Martin Nesirky, Ban’s chief spokesman, told reporters in a recent press briefing that Ban had no authority to reverse the appointment. "The selection of the members of the group is beyond the secretary general’s purview," Nesirky said. "It’s a matter for member states."
Professor Boyle, an expert in International Law, debunked this excuse in an earlier note to TamilNet, where he said, "Ban to appoint a presumptive war criminal to his Staff would be ultra vires his powers under the terms of article 101(3) and thus a violation of the Charter itself."
Human Rights Watch also countered Nesirky saying that, while the U.N.’s Asian governments are to blame for the appointment, the U.N. chief bears responsibility for fixing it.
Meanwhile, Inner City Press (ICP), which has been pressing the U.N. officials a clear statement on the status of Shavendra Silva’s appointment for the last three weeks, obtained the following response from the U.S. Ambassador to the U.N., Susan Rice:
- "it’s very concerning that someone with his [Shavendra Silva's] background would be selected to serve on this advisory group. We have conveyed this to member states, as well as to the Secretariat. There are a lot of efforts underway to address [this], probably best not to be discussed publicly."
The Foreign Policy (FP) Magazine pointed out that Silva commanded Sri Lanka’s 58th division, which was directly involved in the final push to crush the LTTE. The panel does not specifically accuse Silva of engaging in atrocities, but it raises concern about the conduct of his troops, the FP said.

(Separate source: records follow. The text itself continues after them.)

(** X11.  However [syncProvider] ends, it never deletes: the record rows
    are what they were; every domain row keeps its identifier, provider,
    remote identifier and creation date, in place, and the rows that
    are added belong to the provider; a provider row changes only if it
    has the identifier, and then not in its owner, name, label or
    credentials.  A domain that has disappeared at the provider stays in
    the store. *)
Theorem syncProvider_never_deletes
    (session : option string) (providerId : string) (w w' : World)
    (out : Res (ActionResult nat)) :
  syncProvider session providerId w = (out, w') ->
  records (db w') = records (db w) /\
  (exists added,
     map identity (domains (db w'))
     = map identity (domains (db w)) ++ map identity added /\
     Forall (fun r => d_providerId r = providerId) added) /\
  (exists f,
     providers (db w') = map f (providers (db w)) /\
     forall p, account (f p) = account p /\
               (p_id p <> providerId -> f p = p)).
Proof.
  unfold syncProvider. unfold bind at 1.
  destruct (requireUser_run session w) as [(userId & -> & Hu & ->)| ->];
    [|intros E; injection E as <- <-;
      auto using no_domain_added, provider_unchanged_keeps].
  unfold bind at 1. unfold getDb at 1.
  destruct (selectProviders providerId userId (db w)) as [|providerData l];
    [unfold ret; intros E; injection E as <- <-;
     auto using no_domain_added, provider_unchanged_keeps|].
  assert (Herr : forall updatedAt p,
            account (setProviderError updatedAt p) = account p)
    by reflexivity.
  assert (Hact : forall lastSyncAt updatedAt p,
            account (setProviderActive lastSyncAt updatedAt p) = account p)
    by reflexivity.
  unfold tryCatch. unfold bind at 1. unfold liftRes at 1.
  destruct (decryptCredentials node (p_credentials providerData))
    as [credentials|e0].
  2:{ unfold_monad. intros E; injection E as <- <-.
      cbn [db providers domains records updateProvidersWhereId].
      auto using no_domain_added, provider_update_keeps. }
  unfold bind at 1. unfold liftRes at 1.
  destruct (createProvider (p_name providerData) credentials) as [provider|e0].
  2:{ unfold_monad. intros E; injection E as <- <-.
      cbn [db providers domains records updateProvidersWhereId].
      auto using no_domain_added, provider_update_keeps. }
  unfold bind at 1. unfold callRemote at 1.
  destruct (listDomains provider (remote w)) as [[remoteDomains|e1] remote'].
  - unfold bind at 1.
    match goal with
    | |- context [forEach ?l ?body ?w0] =>
        destruct (forEach l body w0) as [[[]|e2] w2] eqn:Hloop
    end;
      apply syncDomains_adds in Hloop
        as [(_ & _ & Hp & Hr) (added & Hd & Ha)];
      cbn [db] in Hp, Hr, Hd;
      unfold_monad; intros E; injection E as <- <-;
      cbn [db providers domains records updateProvidersWhereId];
      rewrite Hp, Hr;
      (split; [reflexivity|]; split;
       [exists added; auto|apply provider_update_keeps; auto]).
  - unfold_monad. intros E; injection E as <- <-.
    cbn [db providers domains records updateProvidersWhereId].
    auto using no_domain_added, provider_update_keeps.
Qed.

(** X12.  When [createRecord] returns a success, the input has passed the
    validator, the adapter has been asked once to create the record in
    the remote zone of the domain, and the store has gained exactly one
    record row, for that domain, whose remote identifier, type, name,
    content, ttl, priority and proxied flag are those of the record the
    adapter returned (not those of the input); nothing else is written. *)
Theorem created_record_mirrors_remote
    (session : option string) (domainId : string) (input : CreateRecordInput)
    (w w' : World) (remoteRecord : RemoteRecord node) :
  createRecord session domainId input w = (Ok (Success remoteRecord), w') ->
  validateDNSRecord (fieldsOfCreate input) = Valid /\
  (exists domain,
     In domain (domains (db w)) /\ d_id domain = domainId /\
     calls w' = calls w ++
       [CallCreateRecord (d_remoteId domain) input (Ok remoteRecord)]) /\
  (exists row,
     records (db w') = records (db w) ++ [row] /\
     r_id row = nanoidAt (idCount w) /\ r_domainId row = domainId /\
     mirrored row = mirrorOf remoteRecord) /\
  providers (db w') = providers (db w) /\
  domains (db w') = domains (db w).
Proof.
  unfold createRecord. unfold bind at 1.
  destruct (requireUser_run session w) as [(userId & -> & Hu & ->)| ->];
    [|discriminate].
  unfold fieldsOfCreate.
  destruct (validateDNSRecord _); [|discriminate].
  unfold tryCatch. unfold bind at 1.
  pose proof (getProviderForDomain_world domainId userId w) as Hw.
  destruct (getProviderForDomain domainId userId w)
    as [[[dom prov]|e0] w1] eqn:Hget;
    cbn [snd] in Hw; subst w1; [|discriminate].
  assert (Hdom : In dom (domains (db w)) /\ d_id dom = domainId).
  { revert Hget. unfold getProviderForDomain, bind, getDb, liftRes, throw, ret.
    destruct (selectDomainWithProvider domainId userId (db w))
      as [|[dom' p] l] eqn:Hsel; [discriminate|].
    apply selected_domain in Hsel.
    destruct (decryptCredentials node (p_credentials p)); [|discriminate].
    destruct (createProvider (p_name p) a); [|discriminate].
    now intros [= <- _]. }
  unfold_monad.
  destruct (adapterCreateRecord prov (d_remoteId dom) input (remote w))
    as [[created|e1] remote']; [|discriminate].
  cbn [calls db dateCount idCount remote]. unfold insertRecord.
  repeat match goal with
         | |- context [if ?b then _ else _] => destruct b
         end; intros E; try discriminate E.
  injection E as <- <-. cbn [db calls records providers domains].
  split; [reflexivity|]. split; [exists dom; tauto|].
  split; [|auto]. eexists. split; [reflexivity|]. auto.
Qed.

(** X13.  When [deleteRecord] returns a success, the adapter has been asked
    once to delete, in the remote zone of the domain, the remote record
    of a local record that has the identifier and belongs to the domain;
    afterwards no record row has the identifier, and every other row is
    kept, in order. *)
Theorem deleted_record_is_removed
    (session : option string) (domainId recordId : string) (w w' : World) :
  deleteRecord session domainId recordId w = (Ok (Success tt), w') ->
  (exists domain localRecord,
     In domain (domains (db w)) /\ d_id domain = domainId /\
     In localRecord (records (db w)) /\ r_id localRecord = recordId /\
     r_domainId localRecord = domainId /\
     calls w' = calls w ++
       [CallDeleteRecord (d_remoteId domain) (r_remoteId localRecord)
                         (Ok tt)]) /\
  records (db w')
  = List.filter (fun r => negb (String.eqb (r_id r) recordId))
                (records (db w)) /\
  (forall r, In r (records (db w')) -> r_id r <> recordId) /\
  providers (db w') = providers (db w) /\
  domains (db w') = domains (db w).
Proof.
  unfold deleteRecord. unfold bind at 1.
  destruct (requireUser_run session w) as [(userId & -> & Hu & ->)| ->];
    [|discriminate].
  unfold tryCatch. unfold bind at 1.
  pose proof (getProviderForDomain_world domainId userId w) as Hw.
  destruct (getProviderForDomain domainId userId w)
    as [[[dom prov]|e0] w1] eqn:Hget;
    cbn [snd] in Hw; subst w1; [|discriminate].
  assert (Hdom : In dom (domains (db w)) /\ d_id dom = domainId).
  { revert Hget. unfold getProviderForDomain, bind, getDb, liftRes, throw, ret.
    destruct (selectDomainWithProvider domainId userId (db w))
      as [|[dom' p] l] eqn:Hsel; [discriminate|].
    apply selected_domain in Hsel.
    destruct (decryptCredentials node (p_credentials p)); [|discriminate].
    destruct (createProvider (p_name p) a); [|discriminate].
    now intros [= <- _]. }
  unfold bind at 1. unfold getDb at 1.
  destruct (selectRecords recordId domainId (db w)) as [|localRecord others]
    eqn:Hsel; [discriminate|].
  assert (Hloc : In localRecord (records (db w)) /\
                 r_id localRecord = recordId /\
                 r_domainId localRecord = domainId).
  { assert (Hin : In localRecord (selectRecords recordId domainId (db w)))
      by (rewrite Hsel; now left).
    unfold selectRecords in Hin. apply filter_In in Hin as [Hin Hb].
    apply andb_true_iff in Hb as [Hi Hd]. apply String.eqb_eq in Hi, Hd.
    auto. }
  unfold_monad.
  destruct (adapterDeleteRecord prov (d_remoteId dom) (r_remoteId localRecord)
              (remote w)) as [[[]|e1] remote']; [|discriminate].
  intros E; injection E as <-.
  cbn [db calls records providers domains deleteRecordsWhereId].
  split; [exists dom, localRecord; tauto|]. split; [reflexivity|].
  split; [|auto]. intros r Hr. apply filter_In in Hr as [_ Hb].
  apply negb_true_iff, String.eqb_neq in Hb. exact Hb.
Qed.

(** X14.  When [updateRecord] returns a success, the adapter has been asked
    once to update the remote record of a local record that has the
    identifier and belongs to the domain; afterwards the rows with the
    identifier hold the type, name, content, ttl, priority and proxied
    flag of the record the adapter returned, every row keeps its
    identifier, domain, remote identifier, extra data and creation
    date, and the other rows are what they were. *)
Theorem updated_record_mirrors_remote
    (session : option string) (domainId recordId : string)
    (input : UpdateRecordInput) (w w' : World)
    (remoteRecord : RemoteRecord node) :
  updateRecord session domainId recordId input w
  = (Ok (Success remoteRecord), w') ->
  (exists domain localRecord,
     In domain (domains (db w)) /\ d_id domain = domainId /\
     In localRecord (records (db w)) /\ r_id localRecord = recordId /\
     r_domainId localRecord = domainId /\
     calls w' = calls w ++
       [CallUpdateRecord (d_remoteId domain) (r_remoteId localRecord) input
                         (Ok remoteRecord)]) /\
  (exists f,
     records (db w') = map f (records (db w)) /\
     forall r,
       anchor (f r) = anchor r /\
       (r_id r = recordId ->
        (r_type (f r), r_name (f r), r_content (f r), r_ttl (f r),
         r_priority (f r), r_proxied (f r))
        = (rr_type remoteRecord, rr_name remoteRecord,
           rr_content remoteRecord, rr_ttl remoteRecord,
           rr_priority remoteRecord,
           Some (orFalse (rr_proxied remoteRecord)))) /\
       (r_id r <> recordId -> f r = r)) /\
  providers (db w') = providers (db w) /\
  domains (db w') = domains (db w).
Proof.
  unfold updateRecord. unfold bind at 1.
  destruct (requireUser_run session w) as [(userId & -> & Hu & ->)| ->];
    [|discriminate].
  destruct (validateUpdate input); [|discriminate].
  unfold tryCatch. unfold bind at 1.
  pose proof (getProviderForDomain_world domainId userId w) as Hw.
  destruct (getProviderForDomain domainId userId w)
    as [[[dom prov]|e0] w1] eqn:Hget;
    cbn [snd] in Hw; subst w1; [|discriminate].
  assert (Hdom : In dom (domains (db w)) /\ d_id dom = domainId).
  { revert Hget. unfold getProviderForDomain, bind, getDb, liftRes, throw, ret.
    destruct (selectDomainWithProvider domainId userId (db w))
      as [|[dom' p] l] eqn:Hsel; [discriminate|].
    apply selected_domain in Hsel.
    destruct (decryptCredentials node (p_credentials p)); [|discriminate].
    destruct (createProvider (p_name p) a); [|discriminate].
    now intros [= <- _]. }
  unfold bind at 1. unfold getDb at 1.
  destruct (selectRecords recordId domainId (db w)) as [|localRecord others]
    eqn:Hsel; [discriminate|].
  assert (Hloc : In localRecord (records (db w)) /\
                 r_id localRecord = recordId /\
                 r_domainId localRecord = domainId).
  { assert (Hin : In localRecord (selectRecords recordId domainId (db w)))
      by (rewrite Hsel; now left).
    unfold selectRecords in Hin. apply filter_In in Hin as [Hin Hb].
    apply andb_true_iff in Hb as [Hi Hd]. apply String.eqb_eq in Hi, Hd.
    auto. }
  unfold_monad.
  destruct (adapterUpdateRecord prov (d_remoteId dom) (r_remoteId localRecord)
              input (remote w)) as [[updated|e1] remote']; [|discriminate].
  intros E; injection E as <- <-.
  cbn [db calls records providers domains updateRecordsWhereId].
  split; [exists dom, localRecord; tauto|]. split; [|auto].
  eexists. split; [reflexivity|]. intros r. cbv beta.
  destruct (String.eqb_spec (r_id r) recordId) as [E|E].
  - repeat split. intros Hne. contradiction.
  - repeat split. intros Heq. contradiction.
Qed.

"It is thus a reasonable conclusion that there is, at the very least, the appearance of a case of international crimes to answer by Mr. Silva," FP said quoting Navi Pillay. "I would this strongly encourage you and senior colleagues to convey as a matter of urgency the organization’s request to the Asian Group that this nomination be reviewed…. Should diplomatic engagement fail to bear fruit, further steps may need to be considered," Pillay said according to FP.
Palitha Kohona, Sri Lanka’s Ambassador to the UN, who himself has war crimes charges filed against him in the International Criminal Court, covered for his deputy Silva, saying that his government has formed a committee to investigate allegations of human rights abuses detailed by a Sri Lankan lessons learned panel. "They will investigate every single allegation highlighted in the lessons learned report," said Kohona.